Work order —
How many of the lines below hold "code"? Only the number, please.

Dataset records
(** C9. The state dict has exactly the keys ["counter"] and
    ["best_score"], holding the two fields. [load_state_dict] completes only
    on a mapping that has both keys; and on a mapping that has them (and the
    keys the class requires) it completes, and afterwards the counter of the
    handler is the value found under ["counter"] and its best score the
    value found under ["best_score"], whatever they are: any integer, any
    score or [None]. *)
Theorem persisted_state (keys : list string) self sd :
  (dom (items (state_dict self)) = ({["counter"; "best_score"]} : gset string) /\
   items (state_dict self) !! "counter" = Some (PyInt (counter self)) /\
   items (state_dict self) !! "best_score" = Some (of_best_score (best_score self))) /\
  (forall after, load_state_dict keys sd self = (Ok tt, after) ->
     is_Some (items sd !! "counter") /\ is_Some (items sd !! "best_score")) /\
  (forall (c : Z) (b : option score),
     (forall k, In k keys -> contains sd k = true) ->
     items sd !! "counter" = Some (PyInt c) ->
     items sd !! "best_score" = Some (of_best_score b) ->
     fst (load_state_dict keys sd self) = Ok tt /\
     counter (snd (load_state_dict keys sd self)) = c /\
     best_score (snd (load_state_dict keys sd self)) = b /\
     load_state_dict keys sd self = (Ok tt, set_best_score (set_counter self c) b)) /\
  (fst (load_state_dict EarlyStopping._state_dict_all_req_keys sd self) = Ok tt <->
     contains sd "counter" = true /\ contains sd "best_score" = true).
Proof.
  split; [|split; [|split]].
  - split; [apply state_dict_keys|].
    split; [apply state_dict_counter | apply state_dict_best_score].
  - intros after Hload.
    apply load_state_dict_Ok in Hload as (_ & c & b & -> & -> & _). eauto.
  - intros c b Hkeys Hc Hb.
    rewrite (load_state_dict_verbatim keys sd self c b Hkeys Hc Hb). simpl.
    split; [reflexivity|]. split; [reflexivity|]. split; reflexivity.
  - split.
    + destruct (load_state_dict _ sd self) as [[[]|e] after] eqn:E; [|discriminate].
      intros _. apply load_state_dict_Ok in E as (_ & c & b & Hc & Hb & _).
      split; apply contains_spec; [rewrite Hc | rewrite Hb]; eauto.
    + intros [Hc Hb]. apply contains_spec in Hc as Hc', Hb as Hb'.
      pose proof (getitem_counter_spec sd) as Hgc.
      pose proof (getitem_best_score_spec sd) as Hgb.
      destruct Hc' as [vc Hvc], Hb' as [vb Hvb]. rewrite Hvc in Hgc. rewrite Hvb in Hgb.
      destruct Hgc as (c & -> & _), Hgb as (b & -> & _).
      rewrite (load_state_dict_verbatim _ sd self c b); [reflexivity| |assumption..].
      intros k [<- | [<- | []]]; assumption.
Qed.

--

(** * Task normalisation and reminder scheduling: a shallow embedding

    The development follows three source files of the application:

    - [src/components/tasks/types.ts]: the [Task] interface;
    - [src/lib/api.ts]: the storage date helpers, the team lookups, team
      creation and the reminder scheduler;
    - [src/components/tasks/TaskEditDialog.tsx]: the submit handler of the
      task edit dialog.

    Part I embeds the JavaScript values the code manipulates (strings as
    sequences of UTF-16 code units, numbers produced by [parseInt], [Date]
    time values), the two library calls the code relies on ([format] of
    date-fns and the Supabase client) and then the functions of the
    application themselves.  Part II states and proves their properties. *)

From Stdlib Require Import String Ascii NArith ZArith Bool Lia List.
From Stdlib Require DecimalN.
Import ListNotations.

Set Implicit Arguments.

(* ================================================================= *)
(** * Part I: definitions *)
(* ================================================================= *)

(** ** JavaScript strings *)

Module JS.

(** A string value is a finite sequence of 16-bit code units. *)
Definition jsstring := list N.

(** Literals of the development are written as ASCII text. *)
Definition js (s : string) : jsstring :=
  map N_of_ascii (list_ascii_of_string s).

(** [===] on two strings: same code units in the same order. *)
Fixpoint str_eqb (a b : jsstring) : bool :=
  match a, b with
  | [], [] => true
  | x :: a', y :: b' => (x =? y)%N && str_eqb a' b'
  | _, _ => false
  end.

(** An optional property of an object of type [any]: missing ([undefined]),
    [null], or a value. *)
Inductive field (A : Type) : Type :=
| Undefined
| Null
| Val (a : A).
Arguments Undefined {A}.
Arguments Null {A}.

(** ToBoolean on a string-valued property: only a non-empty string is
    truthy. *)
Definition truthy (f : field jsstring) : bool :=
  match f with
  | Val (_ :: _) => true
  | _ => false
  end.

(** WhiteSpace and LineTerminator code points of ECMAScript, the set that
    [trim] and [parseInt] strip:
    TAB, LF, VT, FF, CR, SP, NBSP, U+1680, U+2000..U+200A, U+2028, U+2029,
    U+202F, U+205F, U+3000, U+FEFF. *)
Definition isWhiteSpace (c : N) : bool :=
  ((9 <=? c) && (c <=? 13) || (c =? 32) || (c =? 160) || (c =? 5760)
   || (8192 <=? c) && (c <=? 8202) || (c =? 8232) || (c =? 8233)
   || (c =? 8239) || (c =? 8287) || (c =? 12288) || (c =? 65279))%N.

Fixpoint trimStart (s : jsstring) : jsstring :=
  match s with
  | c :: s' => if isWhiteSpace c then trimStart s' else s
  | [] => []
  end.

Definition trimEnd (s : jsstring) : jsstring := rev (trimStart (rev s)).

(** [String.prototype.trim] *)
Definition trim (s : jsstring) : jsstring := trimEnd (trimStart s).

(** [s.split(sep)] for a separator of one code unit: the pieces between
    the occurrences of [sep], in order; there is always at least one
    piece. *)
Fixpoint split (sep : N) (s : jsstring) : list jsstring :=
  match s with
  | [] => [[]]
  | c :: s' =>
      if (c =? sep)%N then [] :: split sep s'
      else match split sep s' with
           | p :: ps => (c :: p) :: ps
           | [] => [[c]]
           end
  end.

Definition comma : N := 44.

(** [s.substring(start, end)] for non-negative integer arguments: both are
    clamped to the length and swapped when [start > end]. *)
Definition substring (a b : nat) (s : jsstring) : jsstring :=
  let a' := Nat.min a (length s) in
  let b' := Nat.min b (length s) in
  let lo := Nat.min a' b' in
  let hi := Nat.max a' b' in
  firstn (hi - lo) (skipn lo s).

Solution to this exercise —
7